Sometimes, being knee deep in manure is what brings new growth and blossoms in the next season of our lives. It’s ok to hate it while you are in it but it becomes more bearable if you keep the perspective that it won’t last forever. We have all had those periods where it felt like we couldn’t take a step without landing in a pile of smelly manure. It can be so consuming when you are in it. “Why is this happening to me?” “Why am I the only one knee-deep in this stuff?” “Is the rest of my life going to be like this?”

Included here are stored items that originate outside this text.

(** X1.  The kebab-case form has no letter A-Z left, so converting twice
    is converting once; a key without capitals is returned as it is; and
    the form is longer than the key by one hyphen for each capital. *)
Theorem kebab_replace_shape s :
  no_upper (kebab_replace s) = true
  /\ kebab_replace (kebab_replace s) = kebab_replace s
  /\ (no_upper s = true -> kebab_replace s = s)
  /\ String.length (kebab_replace s) = (String.length s + count_upper s)%nat.
Proof.
  split; [apply kebab_replace_no_upper|].
  split; [apply kebab_replace_fixed, kebab_replace_no_upper|].
  split; [apply kebab_replace_fixed|].
  induction s as [|c s IH]; [reflexivity|].
  cbn [kebab_replace count_upper]. destruct (is_upper c); simpl; rewrite IH; lia.
Qed.

Lemma set_kebabCache_id st c :
  c = kebabCache st -> set_kebabCache st c = st.
Proof. intros ->. by destruct st. Qed.

(** X2.  With a coherent cache, and for a key that is no property name of
    [Object.prototype], [toKebabCase] returns the kebab-case form of its
    key and records it; the cache stays coherent and the [Headers] objects
    are not touched.  A second call with the same key returns the same
    string and changes nothing at all. *)
Theorem toKebabCase_memoizes key st st1 r1 st2 r2 :
  key ∉ Object_prototype_names ->
  coherent (kebabCache st) ->
  toKebabCase key st = (st1, r1) ->
  toKebabCase key st1 = (st2, r2) ->
  r1 = Ok (kebab_replace key)
  /\ kebabCache st1 !! key = Some (kebab_replace key)
  /\ (forall k, k <> key -> kebabCache st1 !! k = kebabCache st !! k)
  /\ heap st1 = heap st
  /\ coherent (kebabCache st1)
  /\ r2 = r1 /\ st2 = st1.
Proof.
  intros _ Hc E1 E2.
  assert (r1 = Ok (kebab_replace key)
          /\ kebabCache st1 !! key = Some (kebab_replace key)
          /\ (forall k, k <> key -> kebabCache st1 !! k = kebabCache st !! k)
          /\ heap st1 = heap st /\ coherent (kebabCache st1)) as (-> & Hk & Ho & Hh & Hc1).
  { unfold toKebabCase in E1.
    destruct (kebabCache st !! key) as [cached|] eqn:E.
    - pose proof (Hc _ _ E) as ->.
      destruct (bool_decide (kebab_replace key <> "")); injection E1 as <- <-; simpl.
      + done.
      + rewrite lookup_insert_eq. repeat split; try done.
        * intros k Hne. by rewrite lookup_insert_ne.
        * by apply coherent_insert.
    - injection E1 as <- <-. simpl. rewrite lookup_insert_eq. repeat split; try done.
      + intros k Hne. by rewrite lookup_insert_ne.
      + by apply coherent_insert. }
  do 5 (split; [done|]).
  unfold toKebabCase in E2. rewrite Hk in E2.
  assert (set_kebabCache st1 (<[key := kebab_replace key]> (kebabCache st1)) = st1) as Hid.
  { apply set_kebabCache_id. by apply insert_id. }
  destruct (bool_decide (kebab_replace key <> "")); [by injection E2 as <- <-|].
  rewrite Hid in E2. by injection E2 as <- <-.
Qed.

Lemma toKebabCase_memoizes_witness :
  let run1 := toKebabCase "scriptSrc" Example.store in
  let run2 := toKebabCase "scriptSrc" (fst run1) in
  snd run1 = Ok "script-src" /\ snd run2 = Ok "script-src" /\ fst run2 = fst run1.
Proof.
  intros run1 run2.
  destruct (toKebabCase_memoizes "scriptSrc" Example.store (fst run1) (snd run1)
              (fst run2) (snd run2))
    as (H1 & _ & _ & _ & _ & H2 & H3).
  - apply (bool_decide_unpack _). vm_compute. exact I.
  - apply coherent_empty.
  - reflexivity.
  - reflexivity.
  - split; [rewrite H1; reflexivity|]. split; [rewrite H2, H1; reflexivity|exact H3].
Defined.

(** ** [buildCSPString] *)

Lemma clause_text_suffix c nonce key joined :
  clause_text c nonce key joined
  = kebab_replace key +:+ " " +:+ joined +:+ nonce_suffix c nonce key.
Proof.
  unfold clause_text, nonce_suffix. destruct nonce as [n|].
  - destruct (truthy (obj_get c "useNonce") && bool_decide (n <> "")
              && (bool_decide (key = "scriptSrc") || bool_decide (key = "styleSrc")));
      [done|by rewrite append_empty].
  - by rewrite append_empty.
Qed.

Lemma csp_parts_filter_map c nonce entries :
  (forall k s, In (k, CString s) entries -> s = "") ->
  csp_parts c nonce entries
  = Ok (List.map (clause_of c nonce) (List.filter emitted entries)).
Proof.
  induction entries as [|[key values] rest IH]; intros Hs; [reflexivity|].
  assert (forall k s, In (k, CString s) rest -> s = "") as Hrest.
  { intros k s Hin. apply (Hs k s). by right. }
  cbn [csp_parts List.filter]. unfold emitted at 1. cbn [fst snd].
  destruct (has_length values) eqn:Hl; cbn [negb orb andb].
  2:{ by apply IH. }
  destruct (bool_decide (key = "useNonce")); cbn [negb orb andb]; [by apply IH|].
  destruct (bool_decide (key = "reportOnly")); cbn [negb orb andb]; [by apply IH|].
  destruct values as [|b|s|l]; try discriminate Hl.
  - rewrite (Hs key s) in Hl by by left. done.
  - cbn [values_join List.map]. rewrite IH by done.
    unfold clause_of at 2. cbn [fst snd joined_sources]. by rewrite clause_text_suffix.
Qed.
(** [StrUnsignedDecimalLiteral] other than [Infinity]: the digits as an
    integer and the power of ten that scales it. *)
Definition parseUnsignedDecimal (s : string) : option (Z * Z) :=
  let '(ip, r1) := spanDigits s in
  let '(fp, r2) := match r1 with
                   | String "." r => spanDigits r
                   | _ => (EmptyString, r1)
                   end in
  if isEmpty ip && isEmpty fp then None
  else match parseExponent r2 with
       | Some ex => Some (digitsValue 10 (ip +:+ fp), ex - Z.of_nat (String.length fp))
       | None => None
       end.

Definition parseStrDecimalLiteral (s : string) : number :=
  let '(negative, u) := splitSign s in
  if String.eqb u "Infinity" then Infinity negative
  else match parseUnsignedDecimal u with
       | Some (m, ex) =>
           if 0 <=? ex then roundToDouble negative (m * 10 ^ ex) 1
           else roundToDouble negative m (10 ^ (- ex))
       | None => NaN
       end.

(** [NonDecimalIntegerLiteral]: [0x], [0o] or [0b] and at least one digit. *)
Definition parseNonDecimalIntegerLiteral (s : string) : option Z :=
  match s with
  | String "0" (String p ds) =>
      let radix := if (p =? "x")%char || (p =? "X")%char then 16
                   else if (p =? "o")%char || (p =? "O")%char then 8
                   else if (p =? "b")%char || (p =? "B")%char then 2
                   else 0 in
      if negb (isEmpty ds) && allDigitsIn radix ds
      then Some (digitsValue radix ds) else None
  | _ => None
  end.

(** [Number(s)] for a string [s] (StringToNumber): the empty or blank
    string is 0, a literal that does not parse is NaN. *)
Definition Number (s : string) : number :=
  let t := trim s in
  if isEmpty t then Finite 0 0
  else match parseNonDecimalIntegerLiteral t with
       | Some n => roundToDouble false n 1
       | None => parseStrDecimalLiteral t
       end.

(** *** [Number.prototype.toString(2)]

    Every double has a finite binary expansion, and that is what is
    printed: the integer part, then a point and the fraction digits up to
    the last 1 when there is a fraction. *)

Fixpoint binaryOfPositive (p : positive) (acc : string) : string :=
  match p with
  | xH => String "1" acc
  | xO p' => binaryOfPositive p' (String "0" acc)
  | xI p' => binaryOfPositive p' (String "1" acc)
  end.

Definition binaryOfInteger (z : Z) : string :=
  match z with
  | Zpos p => binaryOfPositive p EmptyString
  | _ => "0"
  end.

(** The binary digits of [f / 2^k] after the point, for [0 < f < 2^k]. *)
Fixpoint fractionBits (f : Z) (k : nat) : string :=
  match k with
  | O => EmptyString
  | S k' =>
      let rest := f mod 2 ^ Z.of_nat k' in
      String (if Z.testbit f (Z.of_nat k') then "1" else "0")%char
             (if rest =? 0 then EmptyString else fractionBits rest k')
  end.

Definition binaryOfMagnitude (m e : Z) : string :=
  if 0 <=? e then binaryOfInteger (m * 2 ^ e)
  else
    let f := m mod 2 ^ (- e) in
    binaryOfInteger (m / 2 ^ (- e)) +:+
    (if f =? 0 then EmptyString else String "." (fractionBits f (Z.to_nat (- e)))).
(** * BabyG: prediction engine and scenario simulator

    A shallow embedding of [src/lib/prediction-utils.ts] and of the parts of
    [src/lib/scenario-utils.ts] that build on it, with the properties the
    specification states about them and further properties of the code.

    Conventions of the embedding.

    - A JavaScript [number] is a value of [number]: a finite value, one of the
      two infinities, or NaN.  Finite values are exact rationals: rounding to
      binary64 and overflow are left out, the special values and the rules
      that produce them (division by zero, NaN propagation, [Math.max] and
      [Math.min] on NaN) are kept.  Zero is unsigned and divides like [+0].
    - Quantities that the data model makes integers (string and array
      lengths, counters, priorities, epoch-millisecond timestamps) are [nat]
      or [Z] and enter arithmetic through [ofZ] and [ofnat].
    - [Math.sqrt] of a positive finite value is the section variable
      [sqrtQ]: the real square root is not rational, so the embedding is
      parametric in it.
    - An optional field ([completedAt?], [category?], [subtasks?],
      [agentRole?]) is an [option]; [priority], which the code guards with
      [task.priority || 5], is one too.  Truthiness is written out.
    - Strings are [string]; [s.length] is [String.length].  An object
      literal used as a table is the list of its own keys and values; a
      lookup that misses them finds the members inherited from
      [Object.prototype] ([object_get]), which are not numbers: the third
      feature of a task is a [feature], and arithmetic on an inherited
      member gives NaN.
    - Statements that a result is finite, or that compare results that
      rounding could merge, are made within the bounds in which binary64
      agrees with the exact values: safe integers for priorities and
      timestamps, the data model's priorities 1 to 10, a window of at
      least one day.
    - [formatDuration] is modelled on finite inputs, where every
      interpolated value is an integer; [formatDuration_number] extends the
      one of scenario-utils to the infinities and NaN.
    - A method that can throw ([fit]) returns an outcome: the new state or
      the message of the error.
    - Objects that scenario-utils copies or assigns to (scenarios,
      objectives, task arrays, modification arrays) live in a store and are
      named by locations; tasks and predictions, which no function writes to,
      are values.  [compareScenarios] and [getScenarioImpact], which only
      read, run in the same store and leave it as it is. *)

From Stdlib Require Import ZArith QArith Qround List String Ascii Bool Lia Lqa DecimalString.
From stdpp Require Import base list.
Import ListNotations.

I am finally learning to weather these times with more grace by realizing that this is only one season of my life. I have to take extra time to nurture myself during these periods and I can’t expect to produce beautiful bouquets for a while. Like my rose bushes in their dormant season, not only is it just not the time to create showy flowers, it is actually not physically possible. So long as I’ve watered, fertilized and I continue to weed ruthlessly, sometimes there is nothing more you can do but wait patiently till the season changes.
This year, when it came time to fertilize my roses, I couldn’t wait to roll up my sleeves and get to it. A little manure doesn’t bother me like it did when I was younger. As an adult, it feels like a luxury anytime I get to go outside and play in the dirt. I feel the most grounded when I am in nature.
I’ve also come to love the quietness of winter in my garden. All year long, I am preparing my garden for its big showcase in the spring and summer, when everything is exploding with color. I might not be able to bring home- grown bouquets to friends and family during the winter, but there is time to move at a slower pace before I’ll be bombarded with weeds to pull, aphids to chase away, and faded blooms to deadhead. I can simply tend to my short list of tasks and be thankful for the rains taking over my weekly watering duties, and for the good soil in my flower beds. Most importantly, I can indulge in taking the time to be still.